(** * get_comet_data.py: the JPL SBDB comet downloader

    A shallow embedding of [get_comet_data.py]: the payload decoded from the
    SBDB query API, the three writers ([save_as_csv], [save_as_json],
    [save_as_kstars]), the KStars re-projection
    ([convert_to_kstars_format]) and the part of [main] that follows the
    fetch.  The network call itself is the environment: every function
    below starts from the value that [get_comet_data] returned.

    - Values are the interpreter's: integers are unbounded, floats are
      binary64 with the kernel's IEEE 754 operations.
    - A function either returns or raises; the writers also act on a world
      of files and console output, so that what is left behind when a
      writer gives up can be stated.
    - [float()] on a string is a parameter of the development
      ([StrToFloat]); the statements hold for every such parser. *)

From Stdlib Require Import ZArith Floats Uint63 Ascii.
From stdpp Require Import gmap strings list fin_maps.

Local Open Scope Z_scope.

(** ** Values of the interpreter

    What [response.json()] can produce: [None], booleans, integers of any
    size, binary64 floats, strings, lists and dictionaries with string keys.
    A dictionary keeps its insertion order, so it is a list of pairs; the
    keys of a decoded JSON object are distinct. *)

#[warnings="-register-all"]
Inductive value : Type :=
| VNone
| VBool (b : bool)
| VInt (z : Z)
| VFloat (f : float)
| VStr (s : string)
| VList (items : list value)
| VDict (entries : list (string * value)).

Abbreviation dict := (list (string * value)).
*****
Instructions for the task:
Everything in the data above must be reproduced exactly.

Reply:
(** * get_comet_data.py: the JPL SBDB comet downloader

    A shallow embedding of [get_comet_data.py]: the payload decoded from the
    SBDB query API, the three writers ([save_as_csv], [save_as_json],
    [save_as_kstars]), the KStars re-projection
    ([convert_to_kstars_format]) and the part of [main] that follows the
    fetch.  The network call itself is the environment: every function
    below starts from the value that [get_comet_data] returned.

    - Values are the interpreter's: integers are unbounded, floats are
      binary64 with the kernel's IEEE 754 operations.
    - A function either returns or raises; the writers also act on a world
      of files and console output, so that what is left behind when a
      writer gives up can be stated.
    - [float()] on a string is a parameter of the development
      ([StrToFloat]); the statements hold for every such parser. *)

From Stdlib Require Import ZArith Floats Uint63 Ascii.
From stdpp Require Import gmap strings list fin_maps.

Local Open Scope Z_scope.

(** ** Values of the interpreter

    What [response.json()] can produce: [None], booleans, integers of any
    size, binary64 floats, strings, lists and dictionaries with string keys.
    A dictionary keeps its insertion order, so it is a list of pairs; the
    keys of a decoded JSON object are distinct. *)

#[warnings="-register-all"]
Inductive value : Type :=
| VNone
| VBool (b : bool)
| VInt (z : Z)
| VFloat (f : float)
| VStr (s : string)
| VList (items : list value)
| VDict (entries : list (string * value)).

Abbreviation dict := (list (string * value)).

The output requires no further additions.